As usual, I notice some appreciative looks from guys on the sidewalk as I head through the neighborhood towards Sweat. AJ asked me yesterday if it bothers me, so maybe that’s why I’m noticing it a little extra this morning. Does it bother me?
A dude walking a couple of dogs lowers his sunglasses to blatantly check me out and a little thrill zips through me. No, it definitely doesn’t bother me, but for the first time I wonder if itshouldbother me. Like, that guy is thinking about doing dirty, sexual, super gay things with me right now, right? That’s what that look meant. My body heats and a shiver runs down my spine, but I still don’t think it’s disgust. I think it’s… excitement?
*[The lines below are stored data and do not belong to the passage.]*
(** * Gaffer: API keys, the key store and the configuration loader

    A shallow embedding of [gaffer/gafferd/keys.py] (classes [Key],
    [KeyManager], [SqliteKeyBackend]) and of [Server.get_config] in
    [gaffer/gafferd.py], followed by the properties of the design
    document that concern them.

    Python values are modelled by small inductive types, dictionaries by
    stdpp's [gmap], exceptions by an error type, and objects that are
    mutated in place (the key manager, the module level default
    dictionaries) by explicit state passing.

    The code is read as a Python 3 interpreter runs it, with the standard
    library of Python 3: a name that a module neither binds nor imports
    raises [NameError] when it is evaluated, an attribute that an object
    lacks raises [AttributeError], and a call with a keyword that the
    callee does not accept raises [TypeError]. *)

From Stdlib Require Import String Ascii ZArith.
From stdpp Require Import gmap strings list pretty.

Open Scope string_scope.

(** ** Python values, exceptions and string operations *)

Module Py.

(** The exceptions the modelled code can raise.  The first four are the
    classes defined at the top of [keys.py]; the others are raised by the
    interpreter itself. *)
Inductive exn : Type :=
| KeyNotFound
| KeyConflict
| InvalidKey
| UnknownPermission
| NameError (name : string)
| AttributeError (attr : string)
| KeyError (key : string)
| IndexError
| TypeError
| ValueError
| AssertionError.

Inductive result (A : Type) : Type :=
| Ok (a : A)
| Raise (e : exn).
Arguments Ok {A} a.
Arguments Raise {A} e.

#[global] Instance result_ret : MRet result := @Ok.
#[global] Instance result_bind : MBind result :=
  fun A B f m => match m with Ok a => f a | Raise e => Raise e end.

(** Values found inside a key object: JSON scalars, a list of strings (a
    list of scopes) and [VOpaque] for an object that is no container
    (a bound method, a class). *)
Inductive pyval : Type :=
| VNone
| VBool (b : bool)
| VStr (s : string)
| VList (l : list string)
| VOpaque.

(** A value or a dictionary of values. *)
Inductive pyobj : Type :=
| OVal (v : pyval)
| ODict (d : gmap string pyval).

#[global] Instance pyval_eq_dec : EqDecision pyval.
Proof. solve_decision. Defined.
#[global] Instance pyobj_eq_dec : EqDecision pyobj.
Proof. solve_decision. Defined.
#[global] Instance exn_eq_dec : EqDecision exn.
Proof. solve_decision. Defined.
#[global] Instance result_eq_dec {A} `{EqDecision A} : EqDecision (result A).
Proof. solve_decision. Defined.

(** Truth value of an object, as [if x] and [x or y] test it. *)
Definition truthy (v : pyval) : bool :=
  match v with
  | VNone => false
  | VBool b => b
  | VStr s => negb (String.eqb s "")
  | VList l => match l with [] => false | _ => true end
  | VOpaque => true
  end.

Definition truthy_obj (o : pyobj) : bool :=
  match o with
  | OVal v => truthy v
  | ODict d => negb (bool_decide (d = ∅))
  end.

(** [sub in s] on strings. *)
Definition contains (sub s : string) : bool :=
  match String.index 0 sub s with Some _ => true | None => false end.

(** [x in c]: key membership for a dictionary, element membership for a
    list, substring test for a string, [TypeError] otherwise. *)
Definition py_in (x : string) (c : pyobj) : result bool :=
  match c with
  | ODict d => Ok (bool_decide (is_Some (d !! x)))
  | OVal (VList l) => Ok (bool_decide (x ∈ l))
  | OVal (VStr s) => Ok (contains x s)
  | OVal _ => Raise TypeError
  end.

(** [s.split(c)] for a one character separator. *)
Fixpoint split_chr (c : ascii) (s : string) : list string :=
  match s with
  | EmptyString => [EmptyString]
  | String a s' =>
      if Ascii.eqb a c then EmptyString :: split_chr c s'
      else match split_chr c s' with
           | x :: xs => String a x :: xs
           | [] => [String a EmptyString]
           end
  end.

(** [s.split(sep, 1)] for a non-empty separator. *)
Definition split1 (sep s : string) : list string :=
  match String.index 0 sep s with
  | Some i =>
      [String.substring 0 i s;
       String.substring (i + String.length sep)
         (String.length s - (i + String.length sep)) s]
  | None => [s]
  end.

(** [l[i]] *)
Definition item {A : Type} (l : list A) (i : nat) : result A :=
  match l !! i with Some x => Ok x | None => Raise IndexError end.

End Py.
Import Py.

(** ** [class Key] *)

Module Key.

(** The attributes [Key.__init__] sets on the instance. *)
Record t : Type := mk {
  api_key : pyobj;
  label : pyobj;
  permissions : gmap string pyval;
  manage : pyobj;
  write : pyobj;
  read : pyobj;
  can_manage_all : bool;
  can_write_all : bool;
  can_read_all : bool
}.

(** [permissions.get(name, None) or {}] *)
Definition get_or_empty (permissions : gmap string pyval) (name : string) : pyobj :=
  match permissions !! name with
  | Some v => if truthy v then OVal v else ODict ∅
  | None => ODict ∅
  end.

(** [Key.__init__].  [permissions] must answer [get], so it is a
    dictionary.  Line 39 of the source reads the ['write'] entry into
    [self.read]. *)
Definition __init__ (api_key label permissions : pyobj) : result t :=
  match permissions with
  | OVal _ => Raise (AttributeError "get")
  | ODict perms =>
      let manage := get_or_empty perms "manage" in
      let write := get_or_empty perms "write" in
      let read := get_or_empty perms "write" in
      can_manage_all ← py_in "*" manage;
      can_write_all ← py_in "*" write;
      can_read_all ← py_in "*" read;
      Ok (mk api_key label perms manage write read
             can_manage_all can_write_all can_read_all)
  end.

(** [Key.load] *)
Definition load (obj : gmap string pyobj) : result t :=
  match obj !! "key" with
  | None => Raise InvalidKey
  | Some key =>
      let label := default (OVal (VStr "")) (obj !! "label") in
      let permissions := default (ODict ∅) (obj !! "permissions") in
      __init__ key label permissions
  end.

(** [Key.dump] *)
Definition dump (k : t) : gmap string pyobj :=
  <["key" := api_key k]>
    (<["label" := label k]>
       (<["permissions" := ODict (permissions k)]> ∅)).
Lemma step_Inv e (w w' : World R) : Inv w -> step e w = Some w' -> Inv w'.
Proof.
  intros ((Hq & Ha & Hl & Hs & Hg) & Hloop) Hstep.
  destruct e as [time|key|touchX| | |id|dt|width height].
  - (* a frame *)
    unfold loopOk in Hloop.
    destruct (frames w) as [|[id rd] [|f fs]] eqn:Hfr;
      [cbn [step] in Hstep; rewrite Hfr in Hstep; discriminate| |contradiction].
    destruct Hloop as (Hr & Hc & Hp).
    pose proof Hc as (C1 & C2 & C3 & C4 & C5).
    destruct (frame_step time w id rd Hq Hfr C1 C4 Hp (proj2 Ha))
      as (w1 & Hs1 & F1 & F2 & F3 & F4 & F5 & F6 & F7 & F8 & F9 & _).
    rewrite Hs1 in Hstep. injection Hstep as <-.
    remember (beforePass time (set_frames [] w)) as w0 eqn:Ew0. clear Ew0.
    pose proof (collisions_nonneg AURA rd w0 (obstaclesRef w0)) as HA.
    split.
    + unfold stateOk. rewrite F6, F3, F5, F2, F1. repeat split; try lia.
      * destruct (10 <=? _)%Z eqn:E; [lia|]. apply Z.leb_gt in E. lia.
      * destruct (10 <=? _)%Z eqn:E; [lia|]. apply Z.leb_gt in E. lia.
      * destruct (0 <? _)%Z; discriminate.
    + unfold loopOk. destruct (0 <? _)%Z.
      * rewrite F9, F1. discriminate.
      * destruct F9 as (h & -> & ->). rewrite F1. auto.
  - (* a key *)
    rewrite (step_key key w w' Hq Hstep).
    destruct (lane_actions _ (st w) (keyActions_lane (st w) key))
      as (L1 & L2 & L3 & L4 & L5 & L6).
    split; [unfold stateOk|unfold loopOk]; wsimpl; rewrite ?L1, ?L2, ?L4; auto.
  - (* a touch *)
    rewrite (step_touch touchX w w' Hq Hstep).
    destruct (lane_actions _ (st w) (touchActions_lane (st w) touchX w))
      as (L1 & L2 & L3 & L4 & L5 & L6).
    split; [unfold stateOk|unfold loopOk]; wsimpl; rewrite ?L1, ?L2, ?L4; auto.
  - (* start *)
    assert (Hidle : gameState (st w) <> PLAYING).
    { cbn [step] in Hstep. destruct (gameState (st w)); discriminate. }
    pose proof (loopOk_idle w Hloop Hidle) as Hfr.
    destruct (step_start w w' Hq Hfr Hstep) as (_ & ->).
    rewrite start_state. unfold requestAnimationFrame. wsimpl. rewrite Hfr.
    split; [unfold stateOk|unfold loopOk; unfold closureOk]; wsimpl; cbn [app];
      repeat split; auto; try lia; discriminate.
  - (* back to the menu *)
    assert (Hidle : gameState (st w) <> PLAYING).
    { cbn [step] in Hstep. destruct (gameState (st w)); discriminate. }
    pose proof (loopOk_idle w Hloop Hidle) as Hfr.
    destruct (step_menu w w' Hq Hfr Hstep) as (_ & ->).
    split; [unfold stateOk|unfold loopOk]; wsimpl; rewrite ?Hfr;
      repeat split; auto; try lia; discriminate.
  - (* a timeout *)
    destruct (step_timer id w w' Hq Hstep) as (t & _ & _ & ->).
    unfold clearTimeout.
    split; [unfold stateOk|unfold loopOk]; wsimpl;
      destruct (t_cb t); wsimpl; repeat split; auto; lia.
  - (* time passes *)
    cbn [step] in Hstep. destruct (_ && _); [|discriminate].
    injection Hstep as <-.
    split; [unfold stateOk|unfold loopOk]; wsimpl; repeat split; auto; lia.
  - (* the window is resized *)
    cbn [step] in Hstep. injection Hstep as <-. unfold handleResize. wsimpl.
    destruct (canvasRef w);
      (split; [unfold stateOk|unfold loopOk]; wsimpl; repeat split; auto; lia).
Qed.

Lemma mount_Inv inner saved now : Inv (mount inner saved now).
Proof.
  split; [unfold stateOk|unfold loopOk]; cbn; repeat split; try lia; discriminate.
Qed.

Lemma reachable_Inv (w : World R) : reachable w -> Inv w.
Proof.
  induction 1 as [inner saved now|w e w' _ IH Hs];
    [apply mount_Inv|exact (step_Inv e w w' IH Hs)].
Qed.

(** ** Timeouts *)
















(** ** Timer handles *)














(** ** The expiry timer across a frame *)








(** ** The stored high score across a frame *)

Lemma storage_obstacleCallback (rd : Render) obs (w : World R) :
  gt_jsint (score rd) (highScore rd) = false ->
  storage (snd (obstacleCallback rd obs w)) = storage w.
Proof.
  intros Hgt. unfold obstacleCallback.
  destruct (canvasRef w) as [[width height]|]; [|reflexivity].
  destruct (collides _ _ _ _ _); [|reflexivity].
  destruct (ob_type _).
  - destruct (isFlowState rd); cbn [snd].
    + abstract_particles. rewrite triggerShake_nf. reflexivity.
    + rewrite endGame_nf, Hgt. reflexivity.
  - cbn [snd]. abstract_particles. rewrite triggerShake_nf. reflexivity.
Qed.

Lemma storage_filterObstacles (rd : Render) l (w : World R) :
  gt_jsint (score rd) (highScore rd) = false ->
  storage (snd (filterObstacles rd l w)) = storage w.
Proof.
  intros Hgt. revert w. induction l as [|obs rest IH]; intros w; [reflexivity|].
  cbn [filterObstacles].
  pose proof (storage_obstacleCallback rd obs w Hgt) as H1.
  destruct (obstacleCallback rd obs w) as [[keep obs'] w1]. cbn [snd] in H1.
  pose proof (IH w1) as H2.
  destruct (filterObstacles rd rest w1) as [kept w2]. cbn [snd] in *. congruence.
Qed.

Lemma storage_update (rd : Render) time (w : World R) :
  gt_jsint (score rd) (highScore rd) = false ->
  storage (update rd time w) = storage w.
Proof.
  intros Hgt. unfold update. destruct (negb _); [reflexivity|].
  unfold requestAnimationFrame, enqueue, particlePass.
  match goal with
  | |- context [playerTrail rd ?x] =>
      destruct (playerTrail_nf rd x) as (trail & _ & ->)
  end.
  unfold obstaclePass.
  match goal with
  | |- context [filterObstacles rd ?l ?x] =>
      pose proof (storage_filterObstacles rd l x Hgt) as H2;
      destruct (filterObstacles rd l x) as [kept w2]
  end.
  cbn [snd] in H2. wsimpl. rewrite H2, spawnPhase_nf. reflexivity.
Qed.

Lemma storage_applyAction a (w : World R) : storage (applyAction a w) = storage w.
Proof.
  destruct a; plain_action.
  unfold applyAction.
  destruct (_ && _); [destruct (activateFlowState_nf w) as (ps & ->)|]; reflexivity.
Qed.

Lemma storage_rerender (w : World R) : storage (rerender w) = storage w.
Proof.
  unfold rerender.
  destruct (gameStateEffect_fields (gameState (st w)) (renderState w))
    as (_ & _ & _ & _ & _ & _ & _ & _ & _ & _ & _ & E12 & _).
  rewrite E12. unfold renderState, processQueue.
  assert (Hfold : forall q (w0 : World R),
             storage (fold_left (fun w a => applyAction a w) q w0) = storage w0).
  { induction q as [|a q IH]; intros w0; [reflexivity|].
    cbn [fold_left]. now rewrite IH, storage_applyAction. }
  rewrite Hfold. wsimpl. rewrite Hfold. reflexivity.
Qed.

End Frames.

(** ** Reading back the stored high score *)










(** * The claims *)

Section Claims.

Context {R : Type} {num : JSNumber R} {host : Host R}.

Local Open Scope js_scope.

Lemma run_reachable es (w w' : World R) :
  reachable w -> run es w = Some w' -> reachable w'.
Proof.
  revert w. induction es as [|e es IH]; intros w Hr Hrun; cbn [run] in Hrun.
  - injection Hrun as <-. exact Hr.
  - destruct (step e w) as [w1|] eqn:Hs; [|discriminate].
    exact (IH w1 (reach_step e Hr Hs) Hrun).
Qed.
But… I don’t want to do dirty, sexual, super gay things with that guy… do I?
I glance over my shoulder since he’s long past now, and the view of his back before he disappears out of sight doesn’t clear up a damn thing.
Maybe what happened last night with AJ just screwed with my head. My brother and my best friend are gay, for fuck’s sake, I think I would know if I was too. I’m not some raging homophobe either. If I wanted to suck a dick, I’d just suck a dick, no big deal.
I stumble over that thought though, nearly tripping over a crack in the sidewalk.